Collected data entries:
━━━━━━━━━━━━━━━━

(* ===== verification/ShapeProperties.v ===== *)
(** * The properties of the shape arithmetic

    Broadcasting, inferred sizes, contiguity and the extent of a strided layout. *)
From S2P Require Import Prelude Geometry Strides ComputeStride.
Local Open Scope Z_scope.

(** ** Broadcasting *)

Lemma is_expandable_to_true shape desired : is_expandable_to shape desired = Ok true ↔ expands shape desired.
Proof.
  destruct (is_expandable_to_spec shape desired) as (b & E & Hb). rewrite E. split.
  - intros [= ->]. by apply Hb.
  - intros H. by rewrite (proj2 Hb H).
Qed.

(** the broadcast of two shapes is the least shape both can be expanded to, in the sense
    of [is_expandable_to], and exists exactly when there is any such shape. *)
Theorem infer_size_least_upper_bound (a b r : list Z) :
  (infer_size2 a b = Ok r ↔
   is_expandable_to a r = Ok true ∧ is_expandable_to b r = Ok true ∧
   ∀ c, is_expandable_to a c = Ok true → is_expandable_to b c = Ok true → is_expandable_to r c = Ok true) ∧
  (∀ c, is_expandable_to a c = Ok true → is_expandable_to b c = Ok true → returns (infer_size2 a b) = true).
Proof.
  setoid_rewrite is_expandable_to_true. split; [apply infer_size2_lub|].
  intros c Ha Hb. by destruct (infer_size2_least a b c Ha Hb) as (r' & -> & _).
Qed.

(** broadcasting is commutative and associative: three tensors broadcast together in any
    grouping, to the same shape. *)
Theorem infer_size_associative (a b c ab abc : list Z) :
  infer_size2 a b = Ok ab → infer_size2 ab c = Ok abc →
  infer_size2 b a = Ok ab ∧ ∃ bc, infer_size2 b c = Ok bc ∧ infer_size2 a bc = Ok abc.
Proof.
  intros E1 E2. split; [by apply infer_size2_comm|].
  apply infer_size2_lub in E1 as (H1 & H2 & H3), E2 as (H4 & H5 & H6).
  destruct (infer_size2_least b c abc) as (bc & Ebc & Hbc); [by eapply expands_trans|done|].
  exists bc. split; [done|]. apply infer_size2_lub in Ebc as (H7 & H8 & _). apply infer_size2_lub.
  split; [by eapply expands_trans|]. split; [done|]. intros e Ha He.
  apply H6; [apply H3; [done|by eapply expands_trans]|by eapply expands_trans].
Qed.

Lemma infer_size_associative_witness :
  infer_size2 [3; 1] [1; 4] = Ok [3; 4] ∧ ∃ bc, infer_size2 [1; 4] [2; 1; 1] = Ok bc ∧ infer_size2 [3; 1] bc = Ok [2; 3; 4].
Proof.
  split; [reflexivity|].
  exact (proj2 (infer_size_associative [3; 1] [1; 4] [2; 1; 1] [3; 4] [2; 3; 4] eq_refl eq_refl)).
Defined.

(** a shape that [infer_size] returns for [view] has the requested sizes wherever a size was
    given, a non-negative size in the place of the -1, and as many elements as the tensor
    (the product of the sizes, as the 64-bit product the code keeps). *)
Theorem infer_size_sound_for_view (shape r : list Z) (numel : Z) :
  in_S 64 numel → 0 ≤ numel → infer_size shape numel = Ok r →
  length r = length shape ∧
  (∀ i s, shape !! i = Some s → s ≠ -1 → r !! i = Some s) ∧
  Forall (λ s, 0 ≤ s) r ∧ int64 (prodl r) = numel.
Proof. apply infer_size_sound. Qed.

Lemma infer_size_sound_for_view_witness : Forall (λ s, 0 ≤ s) [2; 3] ∧ int64 (prodl [2; 3]) = 6.
Proof.
  apply (infer_size_sound_for_view [2; -1] [2; 3] 6); [split; done|lia|reflexivity].
Defined.

(** ** Contiguity *)

Lemma sumf_single f n j : (j < n)%nat → (∀ k, (k < n)%nat → k ≠ j → f k = 0) → sumf f n = f j.
Proof.
  induction n as [|n IH]; intros Hj Hz; [lia|]. cbn. destruct (decide (j = n)) as [->|Hne].
  - rewrite (sumf_zeros f 0 n); [cbn; lia|lia|]. intros k Hk. apply Hz; lia.
  - rewrite IH by (try lia; intros; apply Hz; lia). rewrite (Hz n) by lia. lia.
Qed.

Lemma row_major_strides sizes strides :
  length strides = length sizes → small sizes →
  (strides_match sizes strides 0 ↔ ∀ idx, in_range sizes idx → offset strides idx = row_major sizes idx).
Proof.
  intros Hl Hs. split; [by intros Hm idx Hr; apply contiguous_offset|]. intros Hoff k [_ Hk] Hne.
  destruct (dimr_build (λ j, if decide (j = k) then 1 else 0) (length sizes)) as (idx & Hli & Hidx).
  assert (Hr : in_range sizes idx).
  { apply in_range_dimr. split; [done|]. intros j Hj. rewrite Hidx by done. pose proof (proj1 Hs j Hj).
    case_decide; [subst; lia|lia]. }
  specialize (Hoff idx Hr). rewrite offset_sumf in Hoff by lia. unfold row_major in Hoff. rewrite Hl in Hoff.
  rewrite (sumf_single _ _ k), (sumf_single _ _ k) in Hoff; try done;
    try (intros j Hj Hjk; rewrite Hidx, decide_False by done; lia).
  rewrite Hidx, decide_True in Hoff by done. rewrite prod64_small by (done || lia). lia.
Qed.

(** for sizes that are positive and whose product fits in 64 bits, [geometry_is_contiguous]
    answers true exactly when the strides number the elements in row-major order, and that
    numbering is then a bijection between the indices and the first [numel] places. *)
Theorem contiguous_is_row_major (sizes strides : list Z) :
  length strides = length sizes → small sizes →
  (geometry_is_contiguous sizes strides = Ok true ↔
   ∀ idx, in_range sizes idx → offset strides idx = row_major sizes idx) ∧
  (geometry_is_contiguous sizes strides = Ok true →
   (∀ i j, in_range sizes i → in_range sizes j → offset strides i = offset strides j → i = j) ∧
   ∀ o, 0 ≤ o < prodl sizes ↔ ∃ idx, in_range sizes idx ∧ offset strides idx = o).
Proof.
  intros Hl Hs. destruct (geometry_is_contiguous_spec sizes strides Hl) as (b & -> & Hb).
  assert (Hm : Ok b = Ok true ↔ strides_match sizes strides 0).
  { split.
    - intros [= ->]. destruct (proj1 Hb eq_refl) as [(k & Hk & E)|]; [|done]. pose proof (proj1 Hs k ltac:(lia)). lia.
    - intros H. by rewrite (proj2 Hb (or_intror H)). }
  rewrite Hm. split; [by apply row_major_strides|]. intros Hc.
  destruct (contiguous_bijection sizes strides Hl Hs Hc) as (H1 & H2 & H3). split; [exact H2|].
  intros o. rewrite prodl_prodf. split; [apply H3|]. intros (idx & Hr & <-). by apply H1.
Qed.

Lemma contiguous_is_row_major_witness : offset [3; 1] [1; 2] = row_major [2; 3] [1; 2].
Proof.
  refine (proj1 (proj1 (contiguous_is_row_major [2; 3] [3; 1] _ _)) _ [1; 2] _);
    [reflexivity| |reflexivity|repeat constructor; vm_compute; done].
  split; [|vm_compute; done]. intros k Hk. destruct k as [|[|k]]; vm_compute; [done|done|cbn in Hk; lia].
Defined.

(** the strides [defaultStrides] computes are as many as the sizes and contiguous, for all
    sizes, overflow of the 64-bit products included. *)
Theorem defaultStrides_contiguous (sizes : list Z) :
  ∃ strides, defaultStrides sizes = Ok strides ∧ length strides = length sizes ∧
    geometry_is_contiguous sizes strides = Ok true.
Proof.
  destruct (defaultStrides_spec sizes) as (st & E & Hl & Hst). exists st. split; [done|]. split; [done|].
  destruct (geometry_is_contiguous_spec sizes st Hl) as (b & -> & Hb). rewrite (proj2 Hb); [done|].
  right. intros k Hk _. apply Hst; lia.
Qed.

(** for positive sizes and non-negative strides, [computeStorageSize] is the least size of a
    storage the elements fit in: every offset is below it, and one offset is the last place. *)
Theorem computeStorageSize_tight (sizes strides : list Z) :
  length strides = length sizes → (∀ k, (k < length sizes)%nat → 0 < dimr sizes k ∧ 0 ≤ dimr strides k) →
  extent sizes strides < 2 ^ 63 →
  ∃ n, computeStorageSize sizes strides = Ok n ∧
    (∀ idx, in_range sizes idx → 0 ≤ offset strides idx < n) ∧
    ∃ idx, in_range sizes idx ∧ offset strides idx = n - 1.
Proof.
  intros Hl Hp He. exists (extent sizes strides).
  destruct (offset_last sizes strides Hl) as (last & Hr & Hlast); [intros; by apply Hp|].
  pose proof (offset_extent sizes strides last Hl (λ k Hk, proj2 (Hp k Hk)) Hr) as Hpos. split; [|split].
  - rewrite computeStorageSize_spec by done. rewrite int64_id by (apply in_S64_iff; lia).
    destruct (existsb (Z.eqb 0) sizes) eqn:E; [|done]. apply existsb_exists in E as (x & Hx & E).
    apply Z.eqb_eq in E. subst x. apply list_elem_of_In, list_elem_of_lookup in Hx as [i Ei].
    pose proof (dimr_of_lookup _ _ _ Ei) as Hd. apply lookup_lt_Some in Ei.
    pose proof (proj1 (Hp (length sizes - 1 - i)%nat ltac:(lia))). lia.
  - intros idx Hi. apply offset_extent; [done|intros; by apply Hp|done].
  - by exists last.
Qed.

Lemma computeStorageSize_tight_witness :
  ∃ n, computeStorageSize [2; 3] [10; 2] = Ok n ∧ ∃ idx, in_range [2; 3] idx ∧ offset [10; 2] idx = n - 1.
Proof.
  destruct (computeStorageSize_tight [2; 3] [10; 2]) as (n & E & _ & H); [reflexivity| |vm_compute; done|by exists n].
  intros k Hk. destruct k as [|[|k]]; vm_compute; [done|done|cbn in Hk; lia].
Defined.

(** ** [view] *)

(** C36: when [THTensor_compute_stride] finds strides for a new shape of the same number of
    elements (below 2^31), the view it describes has the same elements in the same row-major
    order: the element at a place in the new shape is at the offset of the element at that
    place in the old one. *)
Theorem compute_stride_keeps_order (oldshape oldstride newshape : list Z) (N : Z) :
  oldshape ≠ [] → length oldstride = length oldshape →
  (∀ k, (k < length oldshape)%nat → 0 < dimr oldshape k) →
  (∀ k, (k < length newshape)%nat → 0 < dimr newshape k) →
  prodl oldshape = N → prodl newshape = N → N < 2 ^ 31 →
  (∀ k, (k < length oldshape)%nat → in_S 64 (N * dimr oldstride k)) →
  ∃ r, THTensor_compute_stride oldshape oldstride newshape = Ok r ∧
    ∀ st, r = Some st → length st = length newshape ∧
      ∀ i j, in_range oldshape i → in_range newshape j →
        row_major oldshape i = row_major newshape j → offset oldstride i = offset st j.
Proof. apply compute_stride_lemma. Qed.

Lemma compute_stride_keeps_order_witness :
  ∃ r, THTensor_compute_stride [4; 6] [12; 2] [2; 2; 3; 2] = Ok r.
Proof.
  destruct (compute_stride_keeps_order [4; 6] [12; 2] [2; 2; 3; 2] 24) as (r & E & _);
    [done|reflexivity| | |reflexivity|reflexivity|vm_compute; done| |by exists r].
  - intros k Hk. destruct k as [|[|k]]; vm_compute; [done|done|cbn in Hk; lia].
  - intros k Hk. destruct k as [|[|[|[|k]]]]; vm_compute; [done|done|done|done|cbn in Hk; lia].
  - intros k Hk. destruct k as [|[|k]]; vm_compute; [done|done|cbn in Hk; lia].
Defined.

(** the bound on the number of elements is needed.  The element count is accumulated in an
    [int], so that a transposed tensor of 65536 by 65536 elements counts as empty, and the
    function returns strides for the flat view, which reads other elements. *)
Theorem compute_stride_int_overflow :
  THTensor_compute_stride [65536; 65536] [1; 65536] [4294967296] = Ok (Some [1]) ∧
  ∃ i j, in_range [65536; 65536] i ∧ in_range [4294967296] j ∧
    row_major [65536; 65536] i = row_major [4294967296] j ∧ offset [1; 65536] i ≠ offset [1] j.
Proof.
  split; [vm_compute; reflexivity|]. exists [0; 1], [1]. repeat split; try done; repeat constructor; vm_compute; done.
Qed.
Lemma assignment_at_ord o : o ∈ new_ords d F B → ∃ v, (v, o) ∈ assignment d F B.
Proof.
  rewrite <- assignment_ords. intros (p & -> & Hp)%list_elem_of_fmap. exists p.1. by destruct p.
Qed.

Lemma assignment_in v o : (v, o) ∈ assignment d F B → (v ∈ B ∨ v ∈ F) ∧ o ∈ new_ords d F B.
Proof.
  intros Ha. rewrite <- assignment_elem, <- assignment_ords.
  split; apply list_elem_of_fmap; by exists (v, o).
Qed.

Lemma reordered_at v o : (v, o) ∈ assignment d F B → heap reordered !! v = set_ord o <$> heap d !! v.
Proof. apply apply_ords_at, assignment_NoDup. Qed.

Lemma reordered_other v : ¬ v ∈ B → ¬ v ∈ F → heap reordered !! v = heap d !! v.
Proof. intros HvB HvF. apply apply_ords_other. rewrite assignment_elem. tauto. Qed.

(** Only indices change. *)
Lemma reordered_lookup v : ∃ f, heap reordered !! v = (λ x, set_ord (f x) x) <$> heap d !! v.
Proof.
  destruct (decide (v ∈ B ∨ v ∈ F)) as [Hv|Hv].
  - destruct (assignment_at v Hv) as [o Ho]. exists (λ _, o). by apply reordered_at.
  - exists ord. rewrite reordered_other by tauto. destruct (heap d !! v) as [[]|]; done.
Qed.

Lemma reordered_vertex v y : heap reordered !! v = Some y →
  ∃ x, heap d !! v = Some x ∧ data y = data x ∧ in_edges y = in_edges x ∧ out_edges y = out_edges x.
Proof.
  destruct (reordered_lookup v) as [f ->]. intros (x & -> & ->)%fmap_Some. by exists x.
Qed.

Lemma vertex_reordered v x : heap d !! v = Some x →
  ∃ y, heap reordered !! v = Some y ∧ data y = data x ∧ in_edges y = in_edges x ∧ out_edges y = out_edges x.
Proof. destruct (reordered_lookup v) as [f ->]. intros ->. by eexists. Qed.

Lemma reordered_edge a b : edge reordered a b ↔ edge d a b.
Proof.
  split; intros (x & Ex & Hb).
  - apply reordered_vertex in Ex as (x' & Ex' & _ & _ & Eo). exists x'. by rewrite <- Eo.
  - apply vertex_reordered in Ex as (x' & Ex' & _ & _ & Eo). exists x'. by rewrite Eo.
Qed.

Lemma reordered_ord v o : (v, o) ∈ assignment d F B → ordv reordered v = o.
Proof.
  intros Ha. unfold ordv. rewrite (reordered_at v o Ha).
  destruct (Hl v) as [x ->]; [|done]. apply elem_of_app. by apply (assignment_in v o).
Qed.

Lemma reordered_ord_other v : ¬ v ∈ B → ¬ v ∈ F → ordv reordered v = ordv d v.
Proof. intros. unfold ordv. by rewrite reordered_other. Qed.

━━━━━━━━━━━━━━━━

ABOUT THIS EXERCISE:
Every line above that carries the string "positive" should be copied.

TASK RESPONSE:
(** for sizes that are positive and whose product fits in 64 bits, [geometry_is_contiguous]
(** for positive sizes and non-negative strides, [computeStorageSize] is the least size of a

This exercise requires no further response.